左に曲がって歩き出す。何があるか分からない………スキマでショートカットしたら道を見失っているかもしれないため、面倒だが、歩く。するとやはり、抜け道のようなものがあった。

 

 

そこにあったのは………馬鹿でかい転送用の魔法陣だった。

 

 

大きさから言って、ほぼどこにでも行くことができるだろう。それこそ月にさえ………

一体何処に繋がっているのだろうかと気になって近づいたのが、失敗だった。

突如として魔法陣が光だし、私は転送された………

 

 

 

 

漣side

 

 

俺たちはやっとこさ、死者が最初に集う三途の川にたどり着いた。

 

 

「懐かしいな。ここも………」

 

「そっか。あの子が漣を殺しちゃったんだよね。」

 

 

妃香梨が悲しそうな顔をしている。あいつの代わりに謝りたいという気持ちが伝わる。

そんなことないよと俺は言う。そしたら妃香梨の表情も少しは気楽になったようだ。

 

 

「あれ?漣じゃないかい。また死んだのか?」

 

 

そう俺たちに声をかけたのは小野塚 小町………前にお世話になった人だ。

 

 

「いえ、ただ映姫さんにお話がありまして………」

 

「ふーん?映姫様は今多分時間があると思うし、私が送っておこうか………お!その子は彼女かい?」

 

「………似たようなものです。」

 

「あはは!そうかい。幸せにね。」

 

「はい。」

 

 

小町さんが渡し舟を出してくれる。俺たちの説明であの頑固者の映姫を説得できるとは到底思えないが、彼女と絶の関係も聞きたいと思っていたところだ。小町さんの能力『距離を操る程度の能力』のおかげでそこまで長い時間をかけずに裁判所に辿り着く………相も変わらずデカイな。ここは………そして中央の席には映姫がちょんと律儀に座っていた。

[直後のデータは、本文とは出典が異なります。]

(** * A file-backed TODO service: model and verification

    The development embeds [server.js] -- an Express application that keeps
    a list of todos in [todos.json] -- and proves the properties its
    specification states about it.

    Modelling conventions.
    - A JavaScript string is the list of its UTF-16 code units ([text]).
    - The numbers the program computes with are ids: integer-valued
      Numbers, modelled by the integer they denote, in [Z].  The one
      addition the program performs is the addition of Numbers
      ([Number_add]), exact up to 2^53 and rounded beyond.  [parseInt] and
      an integer literal of the file are read as the integer written,
      which is the Number the program obtains when that integer is safe
      ([is_safe_integer]); the theorems that depend on it say so.  In the file a
      number that is not an integer literal is outside the model: the
      parser answers [PUnmodelled] for it and the operation that met it is
      [Stuck].  In a request body such a number is [JNonInteger].
    - The file system is the one file the program touches, with the two
      environment conditions under which reading and writing fail.
    - An [async] function is a computation in the monad [M]: it threads the
      [World] and either returns, throws a JavaScript error, or is [Stuck]
      (the model declines to answer).  Requests are handled one at a time. *)

From Stdlib Require Import List NArith ZArith Lia Bool Ascii String.
From Stdlib Require Decimal DecimalFacts DecimalPos DecimalN.
Import ListNotations.
(** * torba.baseledger: a shallow embedding of the ledger engine

    The development follows [src/torba/baseledger.py]:

    - [Py]          the Python built-ins the ledger relies on ([str.split],
                    [int], [str.format] on integers, [hexlify]/[unhexlify],
                    slices), and the exception/state monad in which the
                    coroutines of the ledger are written;
    - [Registry]    the metaclass [LedgerRegistry];
    - [Merkle]      [get_root_of_merkle_tree];
    - [Base58]      a Base58 codec, to have an instance of the codec that
                    the address functions are parameterised by;
    - [Codec]       [hash160_to_address] / [address_to_hash160],
                    [public_key_to_address], [private_key_to_wif];
    - [Sync]        [get_local_history], [is_valid_transaction],
                    [update_history];
    - [Lookup]      [get_transaction];
    - [Status]      [get_local_status], [subscribe_history],
                    [process_status];
    - [HeaderSync]  [update_headers], [process_header], sequentially and
                    under the cooperative scheduler;
    - [Reservation] [get_effective_amount_estimators],
                    [get_spendable_utxos], sequentially and under the
                    cooperative scheduler;
    - [Keys]        [get_private_key_for_address];
    - [Concurrent]  concurrent calls of [update_history] and the table of
                    transaction locks.

    A coroutine decorated with [defer.inlineCallbacks] is embedded as a
    function in a state-and-exception monad: every [yield] is a bind, a raised
    exception keeps the state reached so far, and [try/finally] is a
    combinator.  Collaborators whose code is not part of the ledger module
    (network, transaction decoder, hash functions, coin selector) are section
    variables; so is the verdict of the database on each save, which may be
    an exception. *)

From Stdlib Require Import ZArith Lia List Ascii String.
From Stdlib.Strings Require Import Byte.
From stdpp Require Import base option list gmap strings.
Lemma Set_then_Get_witness :
  let ch := NewCache tt in
  (Get (client := unreachable) (7 * Hour) [] "k"
     (Set_ (client := unreachable) 0 [] "k" [x01; x02] 0 ch).2).1
  = inr [x01; x02].
Proof.
  intros ch.
  apply (Set_then_Get (client := unreachable)
           ch 0 (7 * Hour) [] [] "k" [x01; x02] 0).
  - intros key r. eexists. reflexivity.
  - vm_compute. discriminate.
Defined.

Section Reads.
Context {R : Type} {client : RedisClient R}.

(** [Get] answers from the fallback, when the fallback holds a live entry,
    as soon as the breaker refuses or the read of the client fails. *)
Lemma Get_from_fallback now order key (ch : t R) e :
  FallbackCache.entries (fallback ch) !! key = Some e ->
  now <= FallbackCache.expiresAt e ->
  (CircuitBreaker.Allow now (cb ch)).1 = false
  \/ (exists err, (redis_get key (c ch)).1 = inl err) ->
  (Get now order key ch).1 = inr (FallbackCache.data e).
Proof.
  intros Hkey Hlive Hdown. unfold Get.
  destruct (CircuitBreaker.Allow now (cb ch)) as [ok cb1].
  rewrite (fallback_Get_live now key (fallback ch) e Hkey Hlive).
  destruct ok; cbn [negb]; [|reflexivity].
  destruct Hdown as [Hrefused | [err Herr]]; [discriminate Hrefused|].
  destruct (redis_get key (c ch)) as [res r]. cbn in Herr. subst res.
  destruct err; reflexivity.
Qed.

(** What [Get] answers when the fallback holds nothing live under the key
    and the client cannot help: an error. *)
Lemma Get_nothing_left now order key (ch : t R) :
  get_always_fails ->
  (FallbackCache.Get now key (fallback ch)).1 = None ->
  (Get now order key ch).1 = inl ErrOpenNoFallback
  \/ exists err, (Get now order key ch).1 = inl (ErrRedis err).
Proof.
  intros Hfail Hmiss. unfold Get.
  destruct (CircuitBreaker.Allow now (cb ch)) as [ok cb1].
  destruct (FallbackCache.Get now key (fallback ch)) as [[d|] fb];
    [discriminate Hmiss|].
  destruct ok; cbn [negb]; [|by left].
  destruct (Hfail key (c ch)) as [err Herr].
  destruct (redis_get key (c ch)) as [res r]. cbn in Herr. subst res.
  right. exists err. destruct err; reflexivity.
Qed.

(** X10. A value read from the server is kept in the fallback for the default
    expiration: when the breaker allows and the server answers, [Get]
    returns its bytes, and a later [Get] of the key, made within that time
    while the breaker refuses or the read fails, returns the same bytes. *)
Theorem Get_mirrors_server (ch : t R) (now1 now2 : Time)
    (order1 order2 : list (string * FallbackCache.fallbackEntry))
    (key : string) (data : list byte) :
  (CircuitBreaker.Allow now1 (cb ch)).1 = true ->
  (redis_get key (c ch)).1 = inr data ->
  now2 <= Add now1 defaultExpiration ->
  let ch1 := (Get now1 order1 key ch).2 in
  (CircuitBreaker.Allow now2 (cb ch1)).1 = false
  \/ (exists err, (redis_get key (c ch1)).1 = inl err) ->
  (Get now1 order1 key ch).1 = inr data
  /\ (Get now2 order2 key ch1).1 = inr data.
Proof.
  intros Hallow Hhit Hlive ch1 Hdown.
  assert (Hfirst : (Get now1 order1 key ch).1 = inr data
                   /\ fallback ch1
                      = FallbackCache.Set_ now1 order1 key data
                          defaultExpiration (fallback ch)).
  { subst ch1. unfold Get in *.
    destruct (CircuitBreaker.Allow now1 (cb ch)) as [ok cb1].
    cbn in Hallow. subst ok. cbn [negb].
    destruct (redis_get key (c ch)) as [res r]. cbn in Hhit. subst res.
    split; reflexivity. }
  destruct Hfirst as [Hres Hfb]. split; [exact Hres|].
  apply (Get_from_fallback now2 order2 key ch1
           (FallbackCache.mkEntry data (Add now1 defaultExpiration))).
  - rewrite Hfb. apply fallback_Set_lookup.
  - exact Hlive.
  - exact Hdown.
Qed.
(** * linux_monitor: the differential metrics samplers and the snapshot cache

    A shallow embedding of the collector ([linux_monitor/src]) and of the
    server-side cache ([rpc_manager/server/rpc_manager.h]).

    - text sources are strings, read through [ReadFile.ReadLine];
    - [int64_t] values are [Z] with the two's complement wrap written out;
    - [float] and [double] values are IEEE 754 binary32 and binary64 numbers
      ([SpecFloat.spec_float]) with round-to-nearest-even operations;
    - the history maps ([std::unordered_map<std::string, T>]) are
      [gmap string T];
    - a call either returns, throws a C++ exception, or has undefined
      behaviour (an unchecked [operator[]] out of bounds, [pop_back] on an
      empty string): the [Outcome] monad. *)

From Stdlib Require Import ZArith Ascii String List Bool Lia.
From Stdlib Require Import Floats.SpecFloat.
From stdpp Require Import base option list strings gmap fin_maps.

Local Open Scope Z_scope.

(** ** Outcomes of a call *)

Inductive Exn : Type :=
| invalid_argument   (* std::invalid_argument: no conversion could be done *)
| out_of_range.      (* std::out_of_range: the value does not fit *)

Inductive Outcome (A : Type) : Type :=
| Ok (a : A)
| Throw (e : Exn)
| Undefined.
Arguments Ok {A} a.
Arguments Throw {A} e.
Arguments Undefined {A}.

俺の顔を覚えていたのか、むっと表情を厳しくする………

 

 

「また、貴方ですか………」

 

「四季映姫………俺たちはあんたに頼みたいことがあってここまで来た。」

 

「貴方達をここまで送ってきたのは………小町ですか。後で説教ですね。」

 

 

この場にいないはずの小町さんが背筋をゾクッと身震いし、恐れている姿が目に浮かぶ。

 

 

「小町さんにはそれなりの説明をしたわ。仕事は真面目な小町さんがそれで納得してくれたのなら映姫さんの教え方に抜かりがあったということよ。そうじゃない?」

 

「くっ………」

 

 

映姫は悔しそうな顔になる。俺は内心「悔しいでしょうねぇ………」とほくそ笑んだ。

どのネタだったっけ………?遊戯王だったかな?少し疑問に思ったが「ま、いっか」で済ます。

妃香梨が映姫を説得している。どう考えても妃香梨は悪行なんかしたことないし、善行を積んでいるとも思えないけど、悪行よりはやっているため、映姫は何も言い返せない。映姫が裁くのは『実際にやった悪いこと』なので妃香梨の俺好きはただの『妄想』のため、カウントに入らない。七つの大罪の一つぐらいには入るけどな。

暫くして映姫は諦めたようではぁ………と深い溜め息をついてやっと本題を喋ってくれるようになった。

 

 

「仕方がありませんね………(やはりといったところですか………)」

 

「なら語ってくれるのか?絶の過去を。」

 

「いえ、語るよりは見たほうが説得力と迫力があるでしょう。そこに『水晶の鏡』があります。それで絶の過去を見れます。本当はこんな使い方はしないのですが………」

 

 

確かにそのとおりだ。本来、『水晶の鏡』もとい、『浄瑠璃の鏡』でその人の生前の罪状を顕にするという物なのだが、ここまで感服に負けてしまったとなるとこれを使わざる負えないと言ったところだろう。

 

 

映姫は少し真剣な眼差しで(いつも真面目だけど)こちらを見て一言、言う。それはとても大切なことだった。

 

 

「漣さん。妃香梨さん。覚えておいてください。絶は………彼は死んだ場合、強制地獄行きです。更には『生まれ変わるということは未来永劫ありません』」

 

「何ですって!?」

 

「………………」

 

「これは決定事項なのです。私の先代………先々代の代から決まっていて………もはや、私の権限程度では変えることができないのです。」

 

 

残念そうに映姫は首を横に振る。それに何かピンッと来たのか妃香梨は少し目を輝かせて映姫に聞いてくる。漣は横目で妃香梨を見て、少し冷や汗をかいてしまった。

 

 

「え!?何なに?映姫さんって絶の地獄行きをどうにかしたいと思っているの?」

 

「は、はぁ………いえ、彼は『この世界に来てからは』沢山の悪行を行っていますが、それは色んな観点から見れば悪行とは言えませんし、彼の『呪い』のことも詳しいことは知りませんが、それは全てが彼のせいではないはずです。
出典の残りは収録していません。